Physiological density has the same numerator (population), but the denominator is different. Instead of using all the land in a country, it only accounts for arable (farmable) land (Figure 20.18). Places that are not used for agriculturedeserts, lakes, mountaintops and similar places – are subtracted from the land total. This is useful for demonstrating how much pressure is being put on the farmland that is available. Be aware that food that is gathered or hunted from nonagricultural land is not considered in this number.

Global Map showing Physiological density for 2015
Figure 20.18 | Physiological Density 2015,  Author | David Dorrell,  Source | Original Work,  License | CC BY SA 4.0

 

Agricultural density has the same denominator as physiological density, but has a different numerator. Instead of using the entire population, it only uses farmers (Figure 20.19). This provides a number that is a good measure of development, or rather it’s a good measure of underdevelopment. Developed countries have mechanized agriculture and few farmers per capita. Each farm tends

Global Map showing agricultural density for 2015
Figure 20.19 | Agricultural Density 2015,  Author | David Dorrell,  Source | Original Work, License | CC BY SA 4.0

 

to be large in order to generate a sufficient income. Places with high agricultural densities have more farmers per hectare, meaning that farms will likely produce less revenue. Of course, an underlying assumption of this number is the idea that people are growing food to earn a living. If they are eating the produce directly, outside the cash economy, then the comparison is less valid.

Related to food production is the concept of carrying capacity. Carrying capacity is simply how many people can live from a given piece of land.
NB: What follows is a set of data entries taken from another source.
(** *** Fields *)

Definition common_text (type : string) (c : SchemaCommonField) : FieldText :=
  {| fx_alias := field_alias (base c); fx_type := bs type; fx_coord_system := None;
     fx_index_missing := field_index_missing (base c); fx_no_stem := false; fx_weight := None;
     fx_phonetic := None; fx_separator := None; fx_case_sensitive := false; fx_suffix_trie := false;
     fx_index_empty := false; fx_sortable := bool_decide (field_sortable c <> None);
     fx_unf := match field_sortable c with Some Sortable_Unf => true | _ => false end;
     fx_no_index := field_no_index c |}.
(** What a definition of a field means. *)
Definition field_text `{Ryu} (d : FieldDefinition) : FieldText :=
  match d with
  | Field_Numeric f => common_text "NUMERIC" (numeric_common f)
  | Field_Geo f => common_text "GEO" (geo_common f)
  | Field_Text f =>
      let c := common_text "TEXT" (text_common f) in
      {| fx_alias := fx_alias c; fx_type := fx_type c; fx_coord_system := None;
         fx_index_missing := fx_index_missing c; fx_no_stem := text_no_stem f;
         fx_weight := ryu_format <$> text_weight f; fx_phonetic := (fun p => bs (phonetic_name p)) <$> text_phonetic f;
         fx_separator := None; fx_case_sensitive := false; fx_suffix_trie := text_with_suffix_trie f;
         fx_index_empty := text_index_empty f; fx_sortable := fx_sortable c; fx_unf := fx_unf c;
         fx_no_index := fx_no_index c |}
  | Field_Tag f =>
      let c := common_text "TAG" (tag_common f) in
      {| fx_alias := fx_alias c; fx_type := fx_type c; fx_coord_system := None;
         fx_index_missing := fx_index_missing c; fx_no_stem := false; fx_weight := None; fx_phonetic := None;
         fx_separator := tag_separator f; fx_case_sensitive := tag_case_sensitive f;
         fx_suffix_trie := tag_with_suffix_trie f; fx_index_empty := tag_index_empty f;
         fx_sortable := fx_sortable c; fx_unf := fx_unf c; fx_no_index := fx_no_index c |}
  | Field_GeoShape f =>
      let c := common_text "GEOSHAPE" (shape_common f) in
      {| fx_alias := fx_alias c; fx_type := fx_type c;
         fx_coord_system := Some (bs (coord_system_name (shape_coord_system f)));
         fx_index_missing := fx_index_missing c; fx_no_stem := false; fx_weight := None; fx_phonetic := None;
         fx_separator := None; fx_case_sensitive := false; fx_suffix_trie := false; fx_index_empty := false;
         fx_sortable := fx_sortable c; fx_unf := fx_unf c; fx_no_index := fx_no_index c |}
  end.

(** A definition made by the builders. *)
Definition field_built (d : FieldDefinition) : Prop :=
  match d with
  | Field_Text f => text_field f
  | Field_Numeric f => numeric_field f
  | Field_Geo f => geo_field f
  | Field_Tag f => tag_field f
  | Field_GeoShape f => shape_field f
  end.

Lemma avoids_common kw c rest : is_kw kw (bs "SORTABLE") = false -> is_kw kw (bs "NOINDEX") = false ->
  avoids kw rest -> avoids kw (SchemaCommonField_args c ++ rest).
Proof.
  intros Hs Hn Hr. unfold SchemaCommonField_args. destruct (field_sortable c) as [[]|], (field_no_index c); done.
Qed.

Definition plain (rest : list bytes) : Prop := Forall (fun kw => avoids kw rest) attributes.
Lemma plain_avoids rest : plain rest -> forall kw, kw ∈ attributes -> avoids kw rest.
Proof. intros H kw Hk. by apply (proj1 (Forall_forall _ _) H). Qed.

Lemma common_read type c rest : plain rest ->
  read_common (SchemaCommonField_args c ++ rest) =
  (fx_sortable (common_text type c), fx_unf (common_text type c), fx_no_index (common_text type c), rest).
Proof.
  intros Hr. unfold SchemaCommonField_args, read_common, common_text. cbn [fx_sortable fx_unf fx_no_index].
  assert (avoids "NOINDEX" rest) as Hn by (apply plain_avoids; [done|set_solver]).
  assert (avoids "UNF" (if_set (field_no_index c) [lit "NOINDEX"] ++ rest)) as Hu.
  { apply avoids_flag; [done|]. apply plain_avoids; [done|set_solver]. }
  assert (avoids "SORTABLE" (if_set (field_no_index c) [lit "NOINDEX"] ++ rest)) as Hs.
  { apply avoids_flag; [done|]. apply plain_avoids; [done|set_solver]. }
  rewrite <- app_assoc. destruct (field_sortable c) as [[]|]; cbn [if_some Sortable_args app].
  - change (read_flag "SORTABLE" (lit "SORTABLE" :: ?l)) with (true, l). cbv beta iota.
    rewrite read_flag_none by done. cbv iota. by rewrite read_flag_ok.
  - change (read_flag "SORTABLE" (lit "SORTABLE" :: ?l)) with (true, l). cbv beta iota.
    change (read_flag "UNF" (lit "UNF" :: ?l)) with (true, l). cbv beta iota. by rewrite read_flag_ok.
  - rewrite read_flag_none by done. cbv iota. by rewrite read_flag_ok.
Qed.

Ltac solve_attribute :=
  repeat first [ apply avoids_flag; [reflexivity|] | apply avoids_value; [reflexivity|]
               | apply avoids_common; [reflexivity|reflexivity|] ];
  first [ done | apply plain_avoids; [assumption | by apply (bool_decide_unpack _)] ].
Ltac attribute_step :=
  first [ rewrite read_flag_ok by solve_attribute | rewrite read_value_ok by solve_attribute
        | rewrite read_flag_none by solve_attribute | rewrite read_value_none by solve_attribute ];
  cbv beta iota.
(** Read a field whose type is known, up to its common end. *)
Ltac read_known_field Ht :=
  unfold BaseSchemaField_args; rewrite Ht; cbn [FieldType_arg]; rewrite <- ?app_assoc; unfold read_field;
  attribute_step; cbn [app];
  match goal with |- context [is_kw "GEOSHAPE" ?t] =>
    let b := eval vm_compute in (is_kw "GEOSHAPE" t) in change (is_kw "GEOSHAPE" t) with b end;
  cbn [head tail]; cbv beta iota; repeat attribute_step; rewrite (common_read "TEXT") by done; cbv beta iota;
  unfold common_text; cbn [fx_alias fx_type fx_index_missing fx_sortable fx_unf fx_no_index]; rewrite ?Ht;
  rewrite ?coord_system_named, ?phonetic_named; repeat f_equal; apply option_fmap_id.

Lemma field_read `{Ryu} name d rest : field_built d -> plain rest ->
  read_field (name :: FieldDefinition_args d ++ rest) = Some (name, field_text d, rest).
Proof.
  intros Hd Hr. destruct d as [f|f|f|f|f]; simpl in Hd; cbn [FieldDefinition_args field_text].
  - apply text_field_type in Hd. unfold SchemaTextField_args. read_known_field Hd.
  - apply numeric_field_type in Hd. unfold SchemaNumericField_args. read_known_field Hd.
  - apply geo_field_type in Hd. unfold SchemaGeoField_args. read_known_field Hd.
  - apply tag_field_type in Hd. unfold SchemaTagField_args. read_known_field Hd.
  - destruct (shape_field_type _ Hd) as [Ht _]. unfold SchemaGeoShapeField_args. read_known_field Ht.
Qed.

(** *** The command *)

(** No name behind the first field is taken for an attribute of the field before
    it. *)
Definition names_plain (fs : list (bytes * FieldDefinition)) : Prop := Forall (fun f => plain [f.1]) (tail fs).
However, it’s not really that simple. Carrying capacity is not static throughout time. Not only do environmental characteristics change (due to desertification, for example) but technology changes as well. The carrying capacity of land in wealthy developed countries has expanded tremendously due to the application of technology. These technologies could be something as simple as irrigation ditches to something as complex as genetic modification of the plants and animals themselves. Carrying capacity is snapshot taken at a particular time.

20.7 FUTURE POPULATION

When we looked at the population pyramids we considered both the current population conditions and the projected population pyramids. When we looked at the first graph in the chapter, it didn’t stop at the current year. It provided three different estimates of the near future. Estimating future populations is important, both at the global level and the national level, but also at the local level as well. Societies large and small attempt to plan their futures in terms of resource allocation and economic development. Population projections are difficult. They attempt to take current circumstances and use them to plot the likeliest future.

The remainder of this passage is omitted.